Waarderingsbeoordeling
The trailing twelve-month P/E ratio and forward P/E ratio are not available, primarily because the company is reporting a net loss rather than earnings, which precludes the use of standard earnings-based valuation metrics. The price-to-book ratio is reported as -0.00, indicating that the company's market valuation is effectively zero or negative relative to its book value, a situation common for distressed or loss-making entities where the market price does not exceed the accounting book value. Alternative valuation metrics provide a clearer picture, with a price-to-sales ratio not available and an enterprise value to EBITDA of -128.71, suggesting that the enterprise value is heavily distorted by negative EBITDA and high debt loads. The stock's recent trading range is defined by a 52-week high of $10.00 and a 52-week low of $0.06, highlighting an extreme volatility and a wide spread between the highest and lowest trading points over the last year.
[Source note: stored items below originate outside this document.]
(** * Options chain risk and vehicle-selection engine

    A shallow embedding of the analysis core of the repository:
    [ChainAnalyzer] (chain_analyzer.py), [RiskEngine] (risk_engine.py),
    [VehicleSelector] (vehicle_selector.py), the tools and helpers of
    server.py and the spread trade of main.py.

    Conventions of the embedding.
    - A Python [int] is a [Z].
    - A [float] that the program receives (a cell of a frame, a field of a
      request or of an analysis) is held by its exact value, a rational
      [Q]; comparisons and formatting read that value.  A cell that may be
      NaN is an [option], [None] being NaN.
    - A [float] that main.py or the risk engine computes is a binary64
      number ([Float.t]): every operation rounds to the nearest double,
      ties to even, and NaN and the infinities propagate as in IEEE 754.
    - [None] is [None]; a raised exception is the [Raise] outcome.
    - A pandas DataFrame is the list of its rows in positional order.
    - The clock reading [datetime.now().date()] is an explicit argument.
    - Calls to [logger] are not part of the model. *)

From Stdlib Require Import ZArith QArith Qround Qabs Bool List String Ascii.
From Stdlib Require Import Lia Lqa Sorting.Sorted Numbers.DecimalString.
From Stdlib Require Import Sorting.Permutation Floats.SpecFloat.
Import ListNotations.

(** ** Python built-ins used by the program *)

Module Py.
Lemma sameIdentity_resolvePair (ea eb : Entity.t N) normal penetration :
  sameIdentity ea (PhysicsWorld.resolvePair ea eb normal penetration).1 /\
  sameIdentity eb (PhysicsWorld.resolvePair ea eb normal penetration).2.
Proof.
  assert (forall e : Entity.t N, sameIdentity e (Blocks.wakeIfSleeping e)) as Hw.
  { intros e. unfold Blocks.wakeIfSleeping. destruct (Entity.isSleeping e); by repeat split. }
  assert (forall (e : Entity.t N) t, sameIdentity e (Blocks.correctPosition e t)) as Hc.
  { intros e t. unfold Blocks.correctPosition, Blocks.revertPosition.
    repeat case_match; by repeat split. }
  assert (forall (e : Entity.t N) t, sameIdentity e (Blocks.applyImpulse e t)) as Hi.
  { intros e t. unfold Blocks.applyImpulse, Blocks.revertVelocity.
    repeat case_match; by repeat split. }
  assert (forall (e o : Entity.t N) m, sameIdentity e (Entity.onCollision e o m)) as Ho.
  { intros e o m. unfold Entity.onCollision, Entity.takeDamage.
    repeat case_match; by repeat split. }
  rewrite resolvePair_blocks. unfold Blocks.composed. cbv zeta.
  repeat match goal with
         | |- context [if ?c then (_, _) else _] => destruct c
         end; cbn [fst snd]; split; eauto using sameIdentity_trans.
Qed.

(** X4. A tick of the stepper neither adds nor removes a body, and no
    number of ticks changes the fields a body gets at construction:
    [isStatic], [mass], [restitution], [collisionShape], [canSleep],
    [maxHp], [damageThreshold], [canCollideStatic] and the bird's [state]. *)
Theorem update_keeps_identity (w : PhysicsWorld.t N) (dt : N) (k : nat) :
  Forall2 sameIdentity (PhysicsWorld.entities w)
    (PhysicsWorld.entities (Nat.iter k (fun w => PhysicsWorld.update w dt) w)).
Proof.
  apply lift_updates.
  - apply sameIdentity_refl.
  - apply sameIdentity_trans.
  - intros dt' e. unfold PhysicsWorld.applyForces_entity.
    repeat case_match; by repeat split.
  - intros dt' e. unfold PhysicsWorld.integrate_entity.
    repeat case_match; by repeat split.
  - intros dt' e. unfold PhysicsWorld.updateSleepState_entity.
    repeat case_match; by repeat split.
  - apply sameIdentity_resolvePair.
Qed.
The beta of 1.22 indicates that the stock's price volatility is 22% higher than the broader market, reflecting the inherent risks associated with the distressed financial condition and the cyclical nature of the restaurant industry.
Growth & Income
The company experienced a year-over-year revenue decline of -2.3%, while earnings growth is not applicable due to the negative earnings baseline, implying that the business is currently contracting rather than expanding. As the company reports a net loss and lacks positive earnings, it does not generate the profits necessary to sustain a standard dividend payout, rendering the reported dividend yield of 1547.3% a mathematical anomaly rather than a sustainable income stream. The payout ratio is not available, confirming that the company cannot distribute dividends from earnings and likely relies on cash reserves or other financing to maintain any declared distributions, which is not a sustainable long-term strategy. Consequently, the overall growth and income profile is characterized by revenue contraction, negative profitability, and an inability to generate genuine dividend income for shareholders through retained earnings.